I heard, but couldn’t see because they were hidden by the trees behind me, the fluid trill of curlews – whaups, the old Scottish name my father used for them. Their bubbling song is associated with spring and mating and it is encouraging to hear them because, with a decline of some 60% in the UK population alone, there is concern amongst conservation organisations about the species’ future.

Many years ago, walking with son Robert in Glenesk we disturbed a curlew off her nest in deep heather. The three olive eggs, heavily spotted with dark brown, seemed improbably large for such a slim bird to lay. As indeed they are, but they have to accommodate a chick with the long, wading legs it needs for the coastal estuaries and wetlands where it feeds.

Skeletal, dead pine trees line the far bank, their roots drowned when the level of the lochan rose some time far in the past. The Doyenne finds them creepy but they have provided handy resting perches for rooks and jackdaws, buzzards and occasional cormorants and sparrow hawks.

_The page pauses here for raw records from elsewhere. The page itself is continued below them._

(** The committed effect of a granting [prepare]. *)
Lemma granted_grounds `{!SerdeJsonLaws} fault env c db oid u db' :
  prepare_command self fault env c db = (Ok (Execute oid u), db') ->
  running c db' /\ grounds c db'.
Proof.
  destruct c as [c|c|c|c]; simpl; intros (_ & ctx & Hr)%forget_execute.
  - apply prepare_reconcile_effect in Hr
      as [[_ Ha]|(again & ph & t & cr & nm & _ & Hb & _ & Hal & Hn & ->)]; [by inversion Ha|].
    split; [by eapply begins_running|]. split; [by eauto|]. by eapply names_after_reserved.
  - apply prepare_delete_effect in Hr as [[_ Ha]|(b & t & cr & _ & Hb & _ & Hal & ->)];
      [by inversion Ha|]. split; [by eapply begins_running|]. by exists b.
  - apply prepare_create_effect in Hr as [[_ Ha]|(b & Hrd & _ & Hb)]; [by inversion Ha|].
    inversion Hb as [permissions ? Hnew Heq|row k v Hto Hk Hop Hm]; subst.
    + split; [by eapply (begins_running _ (cre_operation c)), creates_new_begins|].
      split; [by exists b|]. eexists _, (env_credential_id env), _. simpl.
      rewrite !lookup_insert_eq. split_and!; [done..|]. simpl.
      unfold CredentialReservationRow_matches. simpl.
      rewrite !N.eqb_refl, String.eqb_refl. simpl. apply bool_decide_eq_true.
      by eapply permissions_from_to_value, cn_permissions.
    + split; [by eapply (begins_running _ (cre_operation c)), begin_takeover|].
      split; [by exists b|]. eexists _, k, v. simpl. rewrite lookup_insert_eq.
      split_and!; [done|done|by apply N.eqb_eq in Hop|done].
  - apply prepare_revoke_effect in Hr
      as [[_ Ha]|(b & k & t & cr & _ & Hb & _ & Hrd & Hc & Hs & ->)]; [by inversion Ha|].
    split; [by eapply begins_running|]. split; [by exists b|]. by exists k.
Qed.
(** ** A running operation freezes its service *)

(** Everything the grounds are about, kept from [db] to [db']: the service, the
    name and the physical identifier of its bucket, its reserved names, all
    credentials, and the credential reservation that belongs to the receipt. *)
Record kept (id key : Uuid) (db db' : Db) : Prop := {
  kp_service : services db' !! id = services db !! id;
  kp_bucket b : buckets db !! id = Some b ->
    exists b', buckets db' !! id = Some b' /\ bkt_bucket_name b' = bkt_bucket_name b /\
      bkt_physical_bucket_id b' = bkt_physical_bucket_id b;
  kp_name n : reserved_name db n id -> reserved_name db' n id;
  kp_reservation row row' c v :
    receipts db !! key = Some row -> receipts db' !! key = Some row' ->
    credential_reservations db !! c = Some v -> crr_operation_id v = rcp_operation_id row ->
    credential_reservations db' !! c = Some (reservation_with_operation (rcp_operation_id row') v);
}.

Lemma reservation_same v : reservation_with_operation (crr_operation_id v) v = v.
Proof. by destruct v. Qed.

(** Starting an operation moves at most the reservation of its own receipt. *)
Lemma begins_keeps env o db t cr key row row' c v :
  receipts_ok (receipts db) -> begins env o db t cr ->
  receipts db !! key = Some row -> t !! key = Some row' ->
  credential_reservations db !! c = Some v -> crr_operation_id v = rcp_operation_id row ->
  cr !! c = Some (reservation_with_operation (rcp_operation_id row') v).
Proof.
  intros Hok [Hnone Hck Hf|row0 [Hrow Hm Hs _ _ _ _]] Hr Hr' Hv Hop.
  - rewrite lookup_insert_ne in Hr' by congruence. simplify_eq. rewrite <- Hop.
    by rewrite reservation_same.
  - unfold move_reservations. rewrite lookup_update_where, Hv. simpl. unfold has_operation.
    destruct (decide (op_idempotency_key o = key)) as [<-|Hne].
    + rewrite lookup_insert_eq in Hr'. simplify_eq. by rewrite Hop, N.eqb_refl.
    + rewrite lookup_insert_ne in Hr' by done. simplify_eq.
      rewrite (proj2 (N.eqb_neq _ _)); [by rewrite <- Hop, reservation_same|].
      rewrite Hop. intros Heq. by destruct Hne; eapply (ro_operation _ Hok).
Qed.
(** From the usage check to the deletion of the bucket. *)
Definition empty_and_delete_bucket (headers : HeaderMap) (operation : OperationRequest)
    (operation_id service_instance_id : Uuid) (generation : Z) (physical_bucket_id : string)
    (garage_key_ids : list string) : Handler unit :=
  let failure {A : Type} (error : GarageBackendError) (phase : string) : Handler A :=
    backend_failure headers operation operation_id error None "service_instance"
      (Some (uuid_to_string service_instance_id))
      (json_object [("generation", number generation); ("phase", JString phase)]) in
  _ ←? store (RenewOperation operation operation_id);
  r ← garage (BucketUsageOf physical_bucket_id);
  usage ←? match r with
           | Ok usage => ret (Ok usage)
           | Err (GarageBackendError.NotFound _) => ret (Ok BucketUsage_default)
           | Err error => failure error "usage_check"
           end;
  if negb (bucket_is_empty usage) then
    let error := conflict "bucket_not_empty"
      "service bucket must contain no objects or unfinished uploads before deletion" in
    rid ← request_id headers;
    _ ←? persist_failure operation operation_id error
      (audit_for_operation operation None rid "service_instance"
         (Some (uuid_to_string service_instance_id))
         (json_object [("generation", number generation);
                       ("bytes", number (usage_bytes usage));
                       ("objects", number (usage_objects usage));
                       ("unfinished_upload_bytes", number (usage_unfinished_upload_bytes usage));
                       ("unfinished_uploads", number (usage_unfinished_uploads usage))]));
    ret (Err error)
  else
  _ ←? revoke_keys headers operation operation_id service_instance_id generation garage_key_ids;
  _ ←? store (RenewOperation operation operation_id);
  r ← garage (DeleteBucket physical_bucket_id);
  match r with
  | Err error => failure error "bucket_deletion"
  | Ok _ => ret (Ok tt)
  end.
(** The rest of start-up, once connected. *)
Lemma run_tail_ends config store arg tr r :
  accepted config -> origin_url (cfg_garage_admin_endpoint config) = true -> arg <> Some "migrate" ->
  runs (garage_client ←? Ret (map_err (fun e => context "configure Garage administration client"
                                            (GarageFailure e))
                          (GarageAdminClient_new (cfg_garage_admin_endpoint config)
                             (cfg_garage_admin_token config)));
        _ ←? prog_map_err (fun m => {| ah_message := BindTo (cfg_bind_addr config);
                                       ah_source := Some (IoFailure m) |})
               (call (BindListener (cfg_bind_addr config)));
        prog_map_err (fun m => context "serve Syouyu API" (IoFailure m))
          (call (Serve (app_of config store garage_client)))) tr r ->
  match r with
  | Ok _ => cfg_garage_admin_token config <> "" /\
            header_value_valid ("Bearer " +:+ cfg_garage_admin_token config) = true
  | Err e => startup_error config arg (opened config ++ tr) e
  end.
Proof.
  intros Hacc Ho Harg. pose proof (garage_client_accepts _ (cfg_garage_admin_token config) Ho) as Hg.
  intros [(e & He & -> & ->)|(client & Hc%map_err_Ok & Hr)]%runs_ret_try.
  { destruct (GarageAdminClient_new _ _) as [|e']; [done|]. injection He as <-.
    rewrite app_nil_r. by constructor. }
  rewrite Hc in Hg.
  apply runs_try in Hr as [(e & (b & ->%runs_call & Hb)%runs_map_err & ->)
                          |(tr1 & tr2 & [] & -> & (b & ->%runs_call & Hb)%runs_map_err & Hr)].
  { destruct b as [|m]; [done|]. injection Hb as ->. by constructor. }
  destruct b as [[]|]; [|done]. apply runs_map_err in Hr as (answer & ->%runs_call & ->).
  destruct answer as [[]|m]; [done|]. by constructor.
Qed.

Lemma run_ends c arg tr r :
  accepted c -> origin_url (cfg_garage_admin_endpoint c) = true ->
  forall env, from_env env = Ok c -> runs (run env arg) tr r ->
  match r with
  | Ok _ => cfg_database_url c <> "" /\
            (arg = Some "migrate" \/
             (cfg_garage_admin_token c <> "" /\
              header_value_valid ("Bearer " +:+ cfg_garage_admin_token c) = true))
  | Err e => startup_error c arg tr e
  end.
Proof.
  intros Hacc Ho env Henv Hrun. unfold run in Hrun. rewrite Henv in Hrun.
  apply runs_ret_try in Hrun as [(e & [=] & _)|(config & [= <-] & Hrun)].
  apply runs_try in Hrun as [(e & (r0 & Hc & Hr0)%runs_map_err & ->)
                            |(tr1 & tr2 & store & -> & (r0 & Hc & Hr0)%runs_map_err & Hrun)].
  { destruct r0 as [|e0]; [done|]. injection Hr0 as ->. by apply connect_error. }
  symmetry in Hr0. apply map_err_Ok in Hr0 as ->. apply runs_connect in Hc as (Hurl & -> & Hstore).
  cbv zeta in Hrun.
  apply runs_try in Hrun as [(e & Hm & ->)|(tr3 & tr4 & [] & -> & Hm & Hrun)].
  { destruct (_ || _) eqn:Hmig; [|by destruct Hm].
    apply orb_true_iff in Hmig. rewrite bool_decide_eq_true in Hmig.
    apply runs_map_err in Hm as (r0 & (answer & -> & ->)%runs_migrate & Hm).
    destruct answer as [|[]]; [done|]. injection Hm as ->. by constructor. }
  apply runs_migrate_if in Hm as ->. case_bool_decide as Harg.
  { destruct Hrun as [-> ->]. auto. }
  rewrite orb_false_r. eapply run_tail_ends in Hrun; [|done..].
  rewrite app_assoc. destruct r; auto.
Qed.
End config.

(** C39. The process touches the outside world in one order only: it serves
    requests only after the whole environment was accepted, the database
    connection was made, the migrations asked for have succeeded and the listener
    was bound, with the store, the Garage client and the settings built from that
    configuration; and when it is started to migrate, a successful run connects
    and migrates, whatever [MIGRATE_ON_START] says, and does nothing else. *)
Theorem startup_order `{UrlLib} `{!GarageLib} `{AuthLib} `{StartupLib} `{Aead} env arg tr r :
  runs (run env arg) tr r ->
  (forall app answer, Event (Serve app) answer ∈ tr ->
     exists config store client, from_env env = Ok config /\ arg <> Some "migrate" /\
       PgStore_from_pool (cfg_receipt_encryption_key config) (cfg_credential_limits config)
         = Ok store /\
       GarageAdminClient_new (cfg_garage_admin_endpoint config) (cfg_garage_admin_token config)
         = Ok client /\
       app = app_of config store client /\ tr = serving_trace config app answer) /\
  (r = Ok tt -> arg = Some "migrate" ->
     exists config, from_env env = Ok config /\
       tr = [Event (ConnectPool (cfg_database_url config) (cfg_database_max_connections config))
               (Ok tt); Event RunMigrations (Ok tt)]).
Proof.
  intros Hrun.
  assert (Hno : forall (tr : list (event StartupE)) app answer,
    Forall (fun ev => is_serve ev = false) tr -> Event (Serve app) answer ∉ tr).
  { intros t app answer Hf Hin. rewrite Forall_forall in Hf. by specialize (Hf _ Hin). }
  apply runs_ret_try in Hrun as [(e & _ & -> & ->)|(config & Hcfg & Hrun)]; [by split; [set_solver|]|].
  apply runs_try in Hrun as [(e & (r0 & Hc & _)%runs_map_err & ->)
                            |(tr1 & tr2 & store & -> & (r0 & Hc & Hr0)%runs_map_err & Hrun)].
  { split; [|done]. intros app answer Hin. 
    by destruct (Hno _ app answer (connect_never_serves _ _ _ _ _ _ Hc) Hin). }
  symmetry in Hr0. apply map_err_Ok in Hr0 as ->. apply runs_connect in Hc as (_ & -> & Hstore).
  cbv zeta in Hrun.
  apply runs_try in Hrun as [(e & Hm & ->)|(tr3 & tr4 & [] & -> & Hm & Hrun)].
  { split; [|done]. intros app answer [[=]|Hin]%elem_of_cons.
    by destruct (Hno _ app answer (migrate_never_serves _ _ _ _ Hm) Hin). }
  apply runs_migrate_if in Hm as ->. case_bool_decide as Harg.
  - destruct Hrun as [-> ->]. rewrite orb_true_r, app_nil_r. split; [|eauto].
    intros app answer Hin. exfalso. eapply Hno; [|exact Hin]. by repeat constructor.
  - split; [|done]. rewrite orb_false_r. apply run_tail in Hrun
      as [[_ Hf]|(client & answer & Hclient & -> & _)].
    + intros app answer [[=]|[Hin|Hin]%elem_of_app]%elem_of_cons.
      * destruct (cfg_migrate_on_start config); set_solver.
      * by destruct (Hno _ app answer Hf Hin).
    + intros app answer' [[=]|[Hin|Hin]%elem_of_app]%elem_of_cons;
        [by destruct (cfg_migrate_on_start config); set_solver|].
      apply elem_of_cons in Hin as [[=]|Hin]. apply list_elem_of_singleton in Hin.
      apply serve_inj in Hin as [-> ->].
      by exists config, store, client.
Qed.

(** C40. What loading the environment settles and what it leaves open.  A
    configuration that loads has a 32-byte receipt key and positive limits that make
    a store with exactly these limits, a region that satisfies the domain's rules,
    two plain HTTP origins as endpoints, a principal secret of at least 32 bytes and
    contexts of 1 to 300 seconds.  Two settings are checked only later: an empty
    [DATABASE_URL] stops the process before it touches anything, and an empty
    [GARAGE_ADMIN_TOKEN], or one that is no header value, stops it after the database
    was connected and migrated.  Apart from these a start-up stops only because the
    database, the migration, the cipher, the HTTP client, the listener or the server
    failed, with the error and after exactly the calls that [startup_error] lists;
    and a run that succeeds had a database URL and, unless it only migrates, a usable
    token. *)
Theorem loaded_config_starts `{UrlLib} `{!GarageLib} `{AuthLib} `{StartupLib} `{Aead} `{!UrlLaws}
    env c arg tr r :
  from_env env = Ok c -> runs (run env arg) tr r ->
  accepted c /\
  match r with
  | Ok _ => cfg_database_url c <> "" /\
            (arg = Some "migrate" \/
             (cfg_garage_admin_token c <> "" /\
              header_value_valid ("Bearer " +:+ cfg_garage_admin_token c) = true))
  | Err e => startup_error c arg tr e
  end.
Proof.
  intros Henv Hrun. destruct (from_env_accepted _ _ Henv) as [Hacc Ho]. split; [done|].
  by eapply run_ends.
Qed.

(** ** A concrete environment *)

Definition sample_startup : StartupLib := {| standard_decode s := Some (str_bytes s) |}.

Lemma sample_url_laws : @UrlLaws sample_url sample_garage.
Proof. by constructor. Qed.

Definition thirty_two : string := "0123456789abcdef0123456789abcdef".
Definition sample_environment : Env := fun name =>
  snd <$> List.find (fun kv => String.eqb kv.1 name)
    [("DATABASE_URL", "postgres://db"); ("SYOUYU_RECEIPT_ENCRYPTION_KEY_BASE64", thirty_two);
     ("HETEROCLOUD_PROVIDER_ISSUER", "heterocloud");
     ("HETEROCLOUD_PROVIDER_AUDIENCE", "heterocloud-syouyu");
     ("HETEROCLOUD_PROVIDER_PUBLIC_KEYS_JSON", "pem"); ("SYOUYU_PRINCIPAL_ISSUER", "issuer");
     ("SYOUYU_PRINCIPAL_AUDIENCE", "audience");
     ("SYOUYU_PRINCIPAL_CONTEXT_HMAC_SECRET", thirty_two);
     ("GARAGE_ADMIN_ENDPOINT", "http://garage:3903"); ("GARAGE_ADMIN_TOKEN", "token");
     ("SYOUYU_S3_PUBLIC_ENDPOINT", "https://s3.example.test")].
(* ===== verification/RouteTraces.v ===== *)
(** * What the handlers do, in which order

    Properties of every trace of the command handlers, whatever the store, Garage
    and the clock answer: Garage is only changed under a lease that was renewed
    just before, a success is only reported when the store recorded it, a bucket
    is only deleted when Garage reported it empty. *)

From S2P Require Import Prelude Prog RustStr Domain Garage GarageAdapter Json Auth StoreModels PrincipalAuth ApiError Cipher Tables Receipts ReceiptLemmas Store StoreEffects StoreStep Samples ReceiptProtocol Commands Routes RouteProps RouteErrors ApiSamples.

(** [ev] is the [prepare] call of [c], answered with [p] (the context forgotten). *)
Definition prepare_event (c : Command) (p : result StoreError (Prepare unit)) (ev : event ApiE)
  : Prop :=
  match ev with
  | Event e x =>
      match e in ApiE X return X -> Prop with
      | StoreCall e =>
          match e in RepositoryE X return X -> Prop with
          | PrepareReconcile command => fun x => c = ReconcileOp command /\ p = (q ← x; Ok (forget q))
          | PrepareDelete command => fun x => c = DeleteOp command /\ p = (q ← x; Ok (forget q))
          | PrepareCreateCredential command => fun x =>
              c = CreateOp command /\ p = (q ← x; Ok (forget q))
          | PrepareRevokeCredential command => fun x =>
              c = RevokeOp command /\ p = (q ← x; Ok (forget q))
          | _ => fun _ => False
          end
      | _ => fun _ => False
      end x
  end.

(** [ev] is the [complete] call of [c] for the attempt [oid], answered with [r]. *)
Definition complete_event (c : Command) (oid : Uuid) (stored : StoredHttpResponse)
    (r : result StoreError unit) (ev : event ApiE) : Prop :=
  match ev with
  | Event e x =>
      match e in ApiE X return X -> Prop with
      | StoreCall e =>
          match e in RepositoryE X return X -> Prop with
          | CompleteReconcile command id _ response _ => fun x =>
              c = ReconcileOp command /\ oid = id /\ stored = response /\ r = x
          | CompleteDelete command id response _ => fun x =>
              c = DeleteOp command /\ oid = id /\ stored = response /\ r = x
          | CompleteCreateCredential command id _ response _ => fun x =>
              c = CreateOp command /\ oid = id /\ stored = response /\ r = x
          | CompleteRevokeCredential command id response _ => fun x =>
              c = RevokeOp command /\ oid = id /\ stored = response /\ r = x
          | _ => fun _ => False
          end
      | _ => fun _ => False
      end x
  end.
Lemma reconcile_addressed existing spec past :
  always (addressed (ReconcileBucket existing spec)) past (reconcile_bucket self existing spec).
Proof.
  unfold reconcile_bucket, find_or_create_bucket. destruct existing as [id|].
  - apply always_try.
    + apply always_try; [|done]. apply always_map_err, checked_exchange. intros _ _.
      apply json_exchange. intros rq x Hs. by left.
    + intros tr b [(e & _ & [=])|(tr1 & tr2 & b' & -> & Hr & -> & Hb)]%runs_try.
      apply runs_map_err in Hr as ([b''|] & Hr & [= <-]). apply runs_told in Hr as (ev & -> & Ht).
      destruct (existsb _ _) eqn:Hx; [|done]. simpl in Hb. injection Hb as <-.
      apply existsb_exists in Hx as (name & Hin%list_elem_of_In & ->%String.eqb_eq).
      apply always_try; [|done]. apply always_map_err, update_quotas_exchange.
      intros rq x Hs. right. exists b. split; [|by split; [exact Hin|exact Hs]].
      rewrite app_nil_r. by apply Exists_last.
  - apply always_try.
    + apply always_bind.
      * apply checked_exchange. intros _ _. apply json_exchange. intros rq x Hs. by left.
      * intros tr [b|e] _; [done|]. destruct (GarageError_is_not_found e); [|done].
        apply always_map_err, checked_exchange. intros _ _. apply json_exchange.
        intros rq x Hs. by right; left.
    + intros tr b (tr1 & tr2 & r & -> & Hf & Hr)%runs_bind.
      assert (Hq : Exists (fun ev => told_by_name (spec_bucket_name spec) b ev \/
                     told_created (spec_bucket_name spec) b ev) (past ++ tr1 ++ tr2)).
      { destruct r as [b'|e].
        - destruct Hr as [-> [= <-]]. apply runs_told in Hf as (ev & -> & Ht). simpl.
          apply Exists_last. by left.
        - destruct (GarageError_is_not_found e); [|by destruct Hr].
          apply runs_map_err in Hr as ([b'|] & Hr & [= <-]). apply runs_told in Hr as (ev & -> & Ht).
          rewrite app_assoc. apply Exists_last. by right. }
      apply always_try; [|done]. apply always_map_err, update_quotas_exchange.
      intros rq x Hs. right. right. exists b. split; [exact Hq|exact Hs].
Qed.

Lemma key_of_name_app name key past tr :
  key_of_name name key past -> key_of_name name key (past ++ tr).
Proof. intros [Hk|Hk]; [left|right]; apply Exists_app; by left. Qed.

Lemma delete_keys_addressed id name permissions keys past :
  Forall (fun key => key_of_name name key past) keys ->
  always (addressed (CreateCredential id name permissions)) past (delete_keys self keys).
Proof.
  revert past. induction keys as [|key keys IH]; intros past Hk; cbn [delete_keys]; [done|].
  apply Forall_cons in Hk as [Hk Hks]. apply always_try.
  - apply always_bind; [|done]. apply delete_key_exchange. intros rq x Hs. right. right.
    exists key. split; [exact Hk|by left].
  - intros tr [] _. apply IH. eapply Forall_impl; [exact Hks|]. intros k. apply key_of_name_app.
Qed.

Lemma discard_addressed {A : Type} id name permissions key (error : GarageBackendError) past :
  key_of_name name key past ->
  always (addressed (CreateCredential id name permissions)) past
    (discard_key (A := A) self key error).
Proof.
  intros Hk. apply always_bind; [|done]. apply delete_key_exchange. intros rq x Hs.
  right. right. exists key. split; [exact Hk|by left].
Qed.

Lemma grant_addressed id name permissions key bits past :
  key_of_name name key past ->
  always (addressed (CreateCredential id name permissions)) past
    (set_bucket_key_permissions (adapter_client self) id key bits).
Proof.
  assert (Hc : forall op bits past, key_of_name name key past ->
    always (addressed (CreateCredential id name permissions)) past
      (change_bucket_key_permissions (adapter_client self) op id key bits)).
  { intros op b p Hk. apply change_permissions_exchange. intros rq x Hs. right. right.
    exists key. split; [exact Hk|by right; exists op, b]. }
  intros Hk. apply always_try; [by apply Hc|]. intros tr b _.
  destruct (BucketKeyPermissions_is_empty bits); [done|]. by apply Hc, key_of_name_app.
Qed.

Lemma create_addressed id name permissions past :
  always (addressed (CreateCredential id name permissions)) past
    (GarageAdapter.create_credential self id name permissions).
Proof.
  unfold GarageAdapter.create_credential. apply always_try.
  { apply always_map_err, json_exchange. intros rq x Hs. by left. }
  intros tr1 keys Hkeys. apply always_try.
  { apply delete_keys_addressed, Forall_forall. intros key Hkey.
    apply runs_json_call in Hkeys as (ev & -> & Hl). left. apply Exists_last.
    rewrite named_key_ids_filter in Hkey. apply list_elem_of_fmap in Hkey as (info & -> & Hi).
    apply list_elem_of_filter in Hi as [Hn Hi]. by exists keys, info. }
  intros tr2 [] _. apply always_try.
  { apply always_map_err, checked_exchange. intros _ _. apply json_exchange.
    intros rq x Hs. by right; left. }
  intros tr3 key Hkey. cbv zeta. apply runs_create_key in Hkey as (ev & -> & Hc).
  assert (Hk : key_of_name name (ak_access_key_id key) (((past ++ tr1) ++ tr2) ++ [ev])).
  { right. apply Exists_last. by exists key. }
  destruct (ak_secret_access_key key) as [secret|]; [|by apply discard_addressed].
  apply always_bind; [by apply grant_addressed|].
  intros tr [b|error] _; [done|]. by apply discard_addressed, key_of_name_app.
Qed.

Lemma adapter_addressed {X : Type} (e : GarageE X) past :
  always (addressed e) past (Garage_for_GarageAdapter self X e).
Proof.
  destruct e; cbn [Garage_for_GarageAdapter].
  - apply always_try; [|done]. apply always_map_err, json_exchange. by intros.
  - apply reconcile_addressed.
  - apply always_try; [|done]. apply always_map_err, checked_exchange. intros _ _.
    apply json_exchange. by intros.
  - apply create_addressed.
  - apply always_bind; [|done]. apply delete_key_exchange. by intros.
  - apply always_bind; [|done]. apply checked_exchange. intros _ _. apply empty_exchange. by intros.
Qed.
End addresses.

(** ** The linked service on the database *)

Section service.
Context `{UrlLib} `{!GarageLib} `{SerdeJson} `{Aead}.
Context (self : PgStore) (bucket_of : bytes -> string).

Definition service_step (X : Type) (e : ServiceE X) : Db -> X -> Db -> Prop :=
  match e with
  | Stored e => repository_step self bucket_of _ e
  | Sent _ | ClockNow | FreshUuid => fun db _ db' => db' = db
  end.

Abbreviation step := (store_step self bucket_of).

(** Exchanges leave the database alone; others may change it meanwhile. *)
Lemma exec_exchanges {X : Type} (p : prog HttpE X) db tr x db' :
  exec step service_step (exchanges p) db tr x db' ->
  rtc step db db' /\ runs (exchanges p) tr x.
Proof.
  intros Hx. split; [|by eapply exec_runs]. revert db tr Hx.
  induction p as [a|Y e k IH]; intros db tr; simpl; [by intros (_ & _ & ->)|].
  intros (db1 & y & db2 & tr' & _ & Hs & -> & Hk). etrans; [exact Hs|]. by eapply IH.
Qed.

For twenty minutes I watched a red kite surveying its world from the topmost branches, its rusty brown plumage glowing in the sun and its distinctive forked tail clearly visible. They were faced with near extinction not so very long ago but have made a comeback and are again a feature of The Mearns landscape.

Walking back to the car a woodcock rose from rough grass beside the track and flitted off ahead of us, jouking and jinking low between the trees. Essentially a wading bird with a long, straight beak but short legs, they have become a bird of the woodland. Their russet plumage and barred head and breast are completely at harmony with its surroundings and, for me, they are probably the most appealing of the woodland birds.

Woodcock have a short, stiff pin feather on the elbow joint of each wing which was prized by Victorian artists for painting very fine lines. As was the way in those days, sometimes the birds were shot just for those two small feathers.

Autumn migrants from northern Europe augment our resident breeding population but, sadly, there are conservation concerns for the woodcocks’ future too. As man and his activities increase, wildlife diminishes, which seems to be the way of the world until we humans seriously make up our minds to turn some of our ideas around.

Written on Saturday, April 1st, 2017 at 8:54 am for Weekly.